Rohin Shah comments on Hypothesis: gradient descent prefers general circuits

Rohin Shah 10 Feb 2022 11:03 UTC
LW: 11 AF: 6
0
AF
Thanks for the post, I quite enjoyed it! I was especially happy to see the significantly more detailed graphs from the replication than the ones I had seen before.
Re: comparison to my explanation:
I think memorization is actually straightforward for a network to do. You just need a key-value system where the key detects the embedding associated with a given input, then activates the value, which produces the correct output for the detected input. Such systems are easy to implement in many ML architectures (feed forward, convolution, self attention, etc).

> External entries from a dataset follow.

(** * Device reconciliation hooks: a shallow embedding

    The hooks under [pb_hooks] detect device records that share a
    fingerprint, keep one of them and deactivate the rest.  This file
    embeds the cron jobs [device_cleanup], [test_device_cleanup],
    [simple_test] and [monthly_cleanup] and the record-creation hook
    ([onRecordAfterCreateSuccess] / [onRecordAfterCreateRequest], whose
    bodies are the same statement for statement), and proves what they do.

    Conventions of the embedding.
    - A record is a Rocq record with one field per column the hooks read or
      write.  [record.get(f)] of an absent field reads as [null]: [None].
      A timestamp that is present is [Some t], [t] in milliseconds since the
      epoch, which is what [new Date(v)] makes of it; [new Date(null)] is
      the epoch itself.
    - JavaScript truthiness is written out: [None] and the empty string
      are falsy.
    - The hooks run in a state-and-exception monad over a [World]: the
      table of records, the number of clock readings and DAO calls made so
      far, and the trace of DAO effects and handler events.
    - What belongs to the platform and not to the repository is collected
      in an [Engine]: the clock, which DAO calls throw, [toISOString], the
      property names an empty object literal inherits, and the enumeration
      order of [for ... in].
    - Informational [console.log] lines are left out; the lines printed by
      [catch] handlers are kept as [LogError] events.
    - The jobs [weekly_stats] and [health_check] only read and print: the
      numbers they print are the result of their run.  The APK download
      route of [secure_apk_access.pb.js] does not touch device records;
      it is embedded on its own, as the response it returns. *)

From Stdlib Require Import ZArith List String DecimalString Bool Lia Permutation Sorted.
Import ListNotations.

Local Open Scope Z_scope.
Local Open Scope list_scope.

(** ** Records *)

Record DeviceRecord := mkDevice {
  getId : string;
  device_fingerprint : option string;
  user_id : option string;
  current_user_id : option string;
  active : bool;
  session_status : string;
  last_activity : option Z;
  last_used : option Z;
  created : option Z;
  current_session_start : option Z;
  notes : option string
}.

Definition set_user_id (v : option string) (d : DeviceRecord) : DeviceRecord :=
  mkDevice (getId d) (device_fingerprint d) v (current_user_id d) (active d)
           (session_status d) (last_activity d) (last_used d) (created d)
           (current_session_start d) (notes d).

Definition set_current_user_id (v : option string) (d : DeviceRecord) : DeviceRecord :=
  mkDevice (getId d) (device_fingerprint d) (user_id d) v (active d)
           (session_status d) (last_activity d) (last_used d) (created d)
           (current_session_start d) (notes d).

Definition set_active (v : bool) (d : DeviceRecord) : DeviceRecord :=
  mkDevice (getId d) (device_fingerprint d) (user_id d) (current_user_id d) v
           (session_status d) (last_activity d) (last_used d) (created d)
           (current_session_start d) (notes d).

Definition set_session_status (v : string) (d : DeviceRecord) : DeviceRecord :=
  mkDevice (getId d) (device_fingerprint d) (user_id d) (current_user_id d) (active d)
           v (last_activity d) (last_used d) (created d)
           (current_session_start d) (notes d).

Definition set_last_activity (v : option Z) (d : DeviceRecord) : DeviceRecord :=
  mkDevice (getId d) (device_fingerprint d) (user_id d) (current_user_id d) (active d)
           (session_status d) v (last_used d) (created d)
           (current_session_start d) (notes d).

Definition set_current_session_start (v : option Z) (d : DeviceRecord) : DeviceRecord :=
  mkDevice (getId d) (device_fingerprint d) (user_id d) (current_user_id d) (active d)
           (session_status d) (last_activity d) (last_used d) (created d)
           v (notes d).

Definition set_notes (v : option string) (d : DeviceRecord) : DeviceRecord :=
  mkDevice (getId d) (device_fingerprint d) (user_id d) (current_user_id d) (active d)
           (session_status d) (last_activity d) (last_used d) (created d)
           (current_session_start d) v.

(** ** JavaScript values *)

(** Truthiness of a string-valued field: [null] and [""] are falsy. *)
Definition truthy (v : option string) : bool :=
  match v with
  | Some s => negb (String.eqb s EmptyString)
  | None => false
  end.

(** [a || b] on timestamp fields: a present timestamp is a non-empty
    string, hence truthy. *)
Definition or_else (a b : option Z) : option Z :=
  match a with
  | Some _ => a
  | None => b
  end.

(** [new Date(v).getTime()]: [new Date(null)] is the epoch. *)
Definition Date (v : option Z) : Z :=
  match v with
  | Some t => t
  | None => 0
  end.

(** [v || ""] on a string-valued field. *)
Definition or_empty (v : option string) : string :=
  match v with
  | Some s => s
  | None => EmptyString
  end.

Definition nonempty (s : string) : bool := negb (String.eqb s EmptyString).

(** [Array.prototype.sort] with a numeric comparator: a stable sort, so
    elements the comparator does not separate keep their order. *)
Section JsSort.
Context {A : Type} (cmp : A -> A -> Z).

Fixpoint sort_insert (x : A) (l : list A) : list A :=
  match l with
  | [] => [x]
  | y :: l' => if cmp x y <=? 0 then x :: l else y :: sort_insert x l'
  end.

Definition js_sort (l : list A) : list A := fold_right sort_insert [] l.
End JsSort.

(** ** The platform *)

Inductive Exn := StoreError | TypeError.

I agree this is straightforward for us to understand, but it’s still a pretty complicated program that has to be implemented by a large number of parameters, and each individual key-value pair is only reinforced by a single (!!) training data point. Given how little these parameters are being reinforced by SGD, it seems plausible that it only gets to “put 0.95 probability on the answer rather than 0.99”.

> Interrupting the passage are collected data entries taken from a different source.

(* ===================================================================== *)
(** ** Further properties of the helper functions                         *)
(* ===================================================================== *)

(** A refinement of [get_mock_weather_run]: the two draws are the next
    two raw values of the generator, which is left two draws further. *)
Lemma get_mock_weather_draws (city : string) (lo hi : Z) (rs : RandomState) :
  In (city, (lo, hi)) Spec.city_table ->
  get_mock_weather city rs
  = (Ok (mkWeather lo hi
           ((lo + hi) / 2 + (-2 + entropy rs (consumed rs) mod 5))
           (nth (Z.to_nat (entropy rs (S (consumed rs)) mod 3)) rain_chances "Low")),
     advance (advance rs)).
Proof.
  intros Hin.
  destruct (get_mock_weather_run city lo hi rs Hin)
    as (p & rain & rs1 & rs2 & Hp & Hrain & Hrun).
  rewrite randint_Ok in Hp by lia. injection Hp as <- <-.
  unfold choice, rain_chances, next_raw in Hrain. cbv beta iota zeta in Hrain.
  injection Hrain as <- <-. exact Hrun.
Qed.

Lemma cities_city_table (city : string) :
  In city cities <-> exists lo hi, In (city, (lo, hi)) Spec.city_table.
Proof.
  split.
  - simpl. intros [<-|[<-|[<-|[<-|[]]]]]; eexists _, _; simpl; eauto 6.
  - intros (lo & hi & Hin). apply (in_map fst) in Hin. exact Hin.
Qed.

(** X1: for every city of the table and every state of the generator,
    the perceived temperature of the reading lies between the city's low
    and high. *)
Theorem get_mock_weather_feels_like_between_low_and_high
    (city : string) (rs : RandomState) :
  In city cities ->
  exists w rs',
    get_mock_weather city rs = (Ok w, rs')
    /\ low w <= feels_like w <= high w.
Proof.
  intros Hcity. apply cities_city_table in Hcity as (lo & hi & Hin).
  rewrite (get_mock_weather_draws _ _ _ _ Hin). eexists _, _. split; [reflexivity|].
  cbn [low high feels_like].
  pose proof (Z.mod_pos_bound (entropy rs (consumed rs)) 5).
  simpl in Hin. destruct Hin as [H'|[H'|[H'|[H'|[]]]]]; injection H' as <- <- <-;
    change ((75 + 85) / 2) with 80; change ((60 + 72) / 2) with 66;
    change ((55 + 68) / 2) with 61; change ((65 + 78) / 2) with 71; lia.
Qed.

But more fundamentally, if the memorization circuit was already putting probability ~1 on all the correct answers, then the gradients would be zero and the network would never change (at least in the absence of things like weight decay, and even weight decay often doesn’t change circuits when the rest of the gradients are zero). Clearly, the network is changing, therefore the memorized circuit can’t be placing probability ~1 on the correct answers.

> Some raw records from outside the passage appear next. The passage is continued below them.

(** C9: whenever [generate_dependency_report] returns a mapping, every
    entry of the mapping holds a non-empty sequence of records, and this
    sequence is what the parser returned on the first descriptor of a
    walked directory of that path.  A directory whose first descriptor
    parses to the empty sequence contributes no entry: it leaves the
    mapping as it is (last part, which gives what any directory does to
    the mapping from what the parser returns), and when no other walked
    directory has its path, the returned mapping has no entry under that
    path.  So the lines of the report are a project line and the
    dependency lines for every entry, and the line
    [No dependencies found.] is not among them. *)
Theorem report_entries_are_populated
    (fs : filesystem) (repo_path clone_dir : string) (tree : dir_tree) :
  match generate_dependency_report fs repo_path tree with
  | Returned _ report =>
      Forall (fun entry =>
                snd entry <> [] /\
                exists e d out,
                  In e (os_walk repo_path tree) /\
                  entry_root e = fst entry /\
                  first_descriptor (entry_files e) = Some d /\
                  parse_descriptor fs (entry_root e) d
                  = Returned out (snd entry))
             report /\
      (forall e d out,
         In e (os_walk repo_path tree) ->
         (forall e', In e' (os_walk repo_path tree) ->
                     entry_root e' = entry_root e -> e' = e) ->
         first_descriptor (entry_files e) = Some d ->
         parse_descriptor fs (entry_root e) d = Returned out [] ->
         Dict.lookup (entry_root e) report = None) /\
      report_lines clone_dir report
      = flat_map (fun entry => project_line clone_dir (fst entry)
                               :: map dependency_line (snd entry)) report /\
      ~ In no_dependencies_line (report_lines clone_dir report)
  | Raised _ _ => True
  end /\
  (forall root files pd,
     value_of (scan_files fs root files pd)
     = match first_descriptor files with
       | None => inr pd
       | Some d =>
           match parse_descriptor fs root d with
           | Returned _ [] => inr pd
           | Returned _ (r :: deps) => inr (Dict.set root (r :: deps) pd)
           | Raised _ x => inl x
           end
       end).
Proof.
  split; [|apply scan_files_value].
  unfold generate_dependency_report.
  pose proof (scan_walk_parsed fs (os_walk repo_path tree)
                (os_walk repo_path tree) Dict.empty (fun e H => H)
                (Forall_nil _)) as W.
  destruct (scan_walk fs (os_walk repo_path tree) Dict.empty)
    as [printed report|printed x]; [|exact I].
  assert (P : Forall populated_entry report).
  { apply Forall_forall. intros entry H.
    rewrite Forall_forall in W. exact (proj1 (W entry H)). }
  split; [exact W|]. split; [|split].
  - intros e d out He U F E.
    destruct (Dict.lookup (entry_root e) report) as [deps|] eqn:L;
      [|reflexivity].
    apply lookup_In in L. rewrite Forall_forall in W.
    destruct (W _ L) as [N [e' [d' [out' [He' [R [F' E']]]]]]].
    simpl in N, R, E'. rewrite (U e' He' R) in F', E'.
    rewrite F in F'. inversion F'; subst d'.
    rewrite E in E'. inversion E'; subst. now elim N.
  - now apply report_lines_populated.
  - now apply marker_not_in_report.
Qed.

(** *** Which files are opened *)

Lemma parse_descriptor_frame fs1 fs2 root d :
  fs1 (os_path_join root d) = fs2 (os_path_join root d) ->
  parse_descriptor fs1 root d = parse_descriptor fs2 root d.
Proof.
  intros E. unfold parse_descriptor, parse_maven_pom, parse_gradle_build_file,
    ET_parse, read_text. now rewrite E.
Qed.

Lemma scan_files_frame fs1 fs2 root files pd :
  (forall d, first_descriptor files = Some d ->
             fs1 (os_path_join root d) = fs2 (os_path_join root d)) ->
  scan_files fs1 root files pd = scan_files fs2 root files pd.
Proof.
  intros H. destruct (first_descriptor files) as [d|] eqn:F.
  - rewrite !(scan_files_first _ root files d pd F).
    now rewrite (parse_descriptor_frame fs1 fs2 root d (H d eq_refl)).
  - now rewrite !(scan_files_no_descriptor _ root files pd F).
Qed.

Lemma scan_walk_frame fs1 fs2 walk : forall pd,
  (forall e d, In e walk -> first_descriptor (entry_files e) = Some d ->
               fs1 (os_path_join (entry_root e) d)
               = fs2 (os_path_join (entry_root e) d)) ->
  scan_walk fs1 walk pd = scan_walk fs2 walk pd.
Proof.
  induction walk as [|e walk IH]; intros pd H; simpl; [reflexivity|].
  rewrite (scan_files_frame fs1 fs2 (entry_root e) (entry_files e) pd)
    by (intros d F; apply H; [now left|exact F]).
  destruct (scan_files fs2 (entry_root e) (entry_files e) pd) as [out pd'|out x];
    simpl; [|reflexivity].
  rewrite (IH pd'); [reflexivity|].
  intros e' d I' F. apply H; [now right|exact F].
Qed.

(** X9: the scan opens at most one file per directory, the first
    descriptor of its listing: two file systems that agree on these
    files give the same report, the same printed lines and the same
    exception, whatever the other files are. *)
Theorem scan_opens_first_descriptors_only
    (fs1 fs2 : filesystem) (repo_path : string) (tree : dir_tree) :
  (forall e d, In e (os_walk repo_path tree) ->
               first_descriptor (entry_files e) = Some d ->
               fs1 (os_path_join (entry_root e) d)
               = fs2 (os_path_join (entry_root e) d)) ->
  generate_dependency_report fs1 repo_path tree
  = generate_dependency_report fs2 repo_path tree.
Proof. intros H. now apply scan_walk_frame. Qed.

Lemma scan_opens_first_descriptors_only_witness :
  generate_dependency_report (Sample.both_descriptors "cloned_repo002")
    "cloned_repo002" Sample.pom_first
  = generate_dependency_report
      (Sample.disk [("cloned_repo002/pom.xml", Sample.pom_plain);
                    ("cloned_repo002/build.gradle", Denied)])
      "cloned_repo002" Sample.pom_first.
Proof.
  apply (scan_opens_first_descriptors_only
           (Sample.both_descriptors "cloned_repo002")
           (Sample.disk [("cloned_repo002/pom.xml", Sample.pom_plain);
                         ("cloned_repo002/build.gradle", Denied)])
           "cloned_repo002" Sample.pom_first).
  intros e d [<-|[]] F. vm_compute in F. inversion F; subst d. reflexivity.
Defined.

(** *** Directories that add nothing *)

Lemma value_of_bind {A B} (m : outcome A) (f : A -> outcome B) :
  value_of (bind m f)
  = match value_of m with
    | inr a => value_of (f a)
    | inl e => inl e
    end.
Proof.
  destruct m as [p a|p e]; simpl; [|reflexivity].
  destruct (f a); reflexivity.
Qed.





(** *** When the scan returns *)








(** A build file that is no UTF-8 text, a manifest with an encoding
    declaration that names no codec, and a descriptor path that leads
    through a regular file each end the scan with their exception. *)
Lemma further_exceptions_leave_the_scan :
  generate_dependency_report
    (Sample.disk [("repo/build.gradle", Case.build_file_latin1)])
    "repo" (Dir [] ["build.gradle"])
  = Raised ["Found Gradle project: repo/build.gradle"] UnicodeDecodeError /\
  generate_dependency_report
    (Sample.disk [("repo/pom.xml", Case.pom_unknown_encoding)])
    "repo" (Dir [] ["pom.xml"])
  = Raised ["Found Maven project: repo/pom.xml"] LookupError /\
  generate_dependency_report
    (Sample.disk [("repo/pom.xml", Case.below_regular_file)])
    "repo" (Dir [] ["pom.xml"])
  = Raised ["Found Maven project: repo/pom.xml"] NotADirectoryError /\
  generate_dependency_report
    (Sample.disk [("repo/pom.xml", Case.build_file_latin1)])
    "repo" (Dir [] ["pom.xml"])
  = Returned ["Found Maven project: repo/pom.xml";
              "Error parsing XML for repo/pom.xml: syntax error: line 1, column 0"]
      [].
Proof. repeat split; vm_compute; reflexivity. Qed.

(* ================================================================= *)
(** ** The report of the single-repository script *)

Lemma prefix_empty (s : string) : String.prefix EmptyString s = true.
Proof. now destruct s. Qed.

Lemma prefix_cons (a b : ascii) (p s : string) :
  String.prefix (String a p) (String b s) = Ascii.eqb a b && String.prefix p s.
Proof.
  simpl. destruct (ascii_dec a b) as [->|N].
  - now rewrite Ascii.eqb_refl.
  - apply Ascii.eqb_neq in N. now rewrite N.
Qed.

Lemma prefix_length (p : string) : forall s,
  String.prefix p s = true -> String.length p <= String.length s.
Proof.
  induction p as [|a p IH]; intros [|b s]; simpl; try lia; try discriminate.
  destruct (ascii_dec a b); [|discriminate].
  intros H. apply IH in H. lia.
Qed.

Lemma prefix_cat (a b : string) : String.prefix a (Str.cat a b) = true.
Proof.
  induction a as [|c a IH]; [apply prefix_empty|].
  rewrite cat_cons, prefix_cons, Ascii.eqb_refl. exact IH.
Qed.

Lemma contains_short (p : string) : forall s,
  String.length s < String.length p -> Str.contains s p = false.
Proof.
  intros s. induction s as [|c s IH]; intros L.
  - destruct p; [simpl in L; lia|reflexivity].
  - change (Str.contains (String c s) p)
      with (String.prefix p (String c s) || Str.contains s p).
    rewrite IH by (simpl in L; lia). rewrite orb_false_r.
    destruct (String.prefix p (String c s)) eqn:E; [|reflexivity].
    apply prefix_length in E. lia.
Qed.

Lemma replace_nonempty (s old new : string) :
  old <> EmptyString -> Str.replace s old new = Str.replace_from old new 0 s.
Proof. destruct old; [intros N; now elim N|reflexivity]. Qed.

Lemma replace_from_zero (old new : string) (c : ascii) (s : string) :
  Str.replace_from old new 0 (String c s)
  = if String.prefix old (String c s)
    then Str.cat new (Str.replace_from old new (String.length old - 1) s)
    else String c (Str.replace_from old new 0 s).
Proof. reflexivity. Qed.

(** A text in which [old] does not occur is left as it is. *)
Lemma replace_from_absent (old new : string) : forall s,
  Str.contains s old = false -> Str.replace_from old new 0 s = s.
Proof.
  induction s as [|c s IH]; [reflexivity|].
  intros H.
  change (Str.contains (String c s) old)
    with (String.prefix old (String c s) || Str.contains s old) in H.
  apply orb_false_elim in H. destruct H as [P C].
  rewrite replace_from_zero, P. now rewrite IH.
Qed.

Lemma replace_from_skip (old new : string) : forall a rest,
  Str.replace_from old new (String.length a) (Str.cat a rest)
  = Str.replace_from old new 0 rest.
Proof. induction a as [|c a IH]; intros rest; [reflexivity|apply IH]. Qed.

(** An occurrence at the start is replaced, and the replacement goes on
    after it. *)
Lemma replace_from_prefix (old new rest : string) :
  old <> EmptyString ->
  Str.replace_from old new 0 (Str.cat old rest)
  = Str.cat new (Str.replace_from old new 0 rest).
Proof.
  intros N. destruct old as [|c old]; [now elim N|].
  rewrite cat_cons, replace_from_zero.
  rewrite <- cat_cons, prefix_cat.
  replace (String.length (String c old) - 1) with (String.length old)
    by (simpl; lia).
  now rewrite replace_from_skip.
Qed.

(** X12: the project line shows the path of a project relative to the
    clone directory, provided the clone directory followed by a slash
    does not occur again inside that relative path (every occurrence is
    taken out, not only the leading one); the project at the clone
    directory itself is shown under the name of the clone directory. *)
Theorem project_line_is_relative (clone_dir rel : string) :
  Str.contains rel (Str.cat clone_dir "/") = false ->
  project_line clone_dir (Str.cat clone_dir (Str.cat "/" rel))
  = Str.cat (String LF "Project: ") rel /\
  project_line clone_dir clone_dir = Str.cat (String LF "Project: ") clone_dir.
Proof.
  intros H. unfold project_line. split; f_equal.
  - rewrite replace_nonempty by apply cat_not_empty.
    rewrite <- cat_assoc, replace_from_prefix by apply cat_not_empty.
    now rewrite replace_from_absent.
  - rewrite replace_nonempty by apply cat_not_empty.
    apply replace_from_absent, contains_short.
    rewrite length_cat. simpl. lia.
Qed.

Lemma project_line_is_relative_witness :
  project_line "cloned_repo002" (Str.cat "cloned_repo002" (Str.cat "/" "core/api"))
  = Str.cat (String LF "Project: ") "core/api" /\
  project_line "cloned_repo002" "cloned_repo002"
  = Str.cat (String LF "Project: ") "cloned_repo002".
Proof.
  apply (project_line_is_relative "cloned_repo002" "core/api").
  reflexivity.
Defined.

(** *** The report file *)

Lemma concat_all_app (l1 l2 : list string) :
  concat_all (l1 ++ l2) = Str.cat (concat_all l1) (concat_all l2).
Proof.
  induction l1 as [|s l1 IH]; simpl; [reflexivity|].
  now rewrite IH, cat_assoc.
Qed.

Lemma project_text_lines clone_dir entry :
  project_text clone_dir entry
  = concat_all (map ended (project_lines clone_dir entry)).
Proof.
  destruct entry as [path [|d deps]]; unfold project_text, project_lines.
  - cbn [map concat_all]. unfold ended. now rewrite cat_empty_r.
  - cbn [map concat_all]. unfold ended at 1. f_equal.
    now rewrite map_map.
Qed.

(This might be wrong if there’s some source of gradients other than accuracy / cross-entropy loss. My vague recollection was that grokking happened even when that was the only source of gradients, but I could easily be wrong about that.)
Additionally, it’s not the case that “once it hits upon the correctly generalizing function (or something close enough to it), it very quickly becomes confident in it”. This is an illusion caused by the log scale on the x-axis of the plots.
Yeah, this was perhaps too much of a simplification. It’s more that, at that point in the training process, the gradients are all tiny (since you are mostly predicting the right answer thanks to the memorization). The learning rate might also be significantly lower depending on what learning rate schedule was used; I don’t remember the details there. Given that, the speed of learning is striking to me.
Basically, I’m disagreeing with your statement here:
If the model stumbles upon a single general circuit that solves the entire problem, then you’d expect it to make the switch very quickly.
I don’t think this is true because thanks to the memorization your gradients are very small and you can’t make any switches very quickly.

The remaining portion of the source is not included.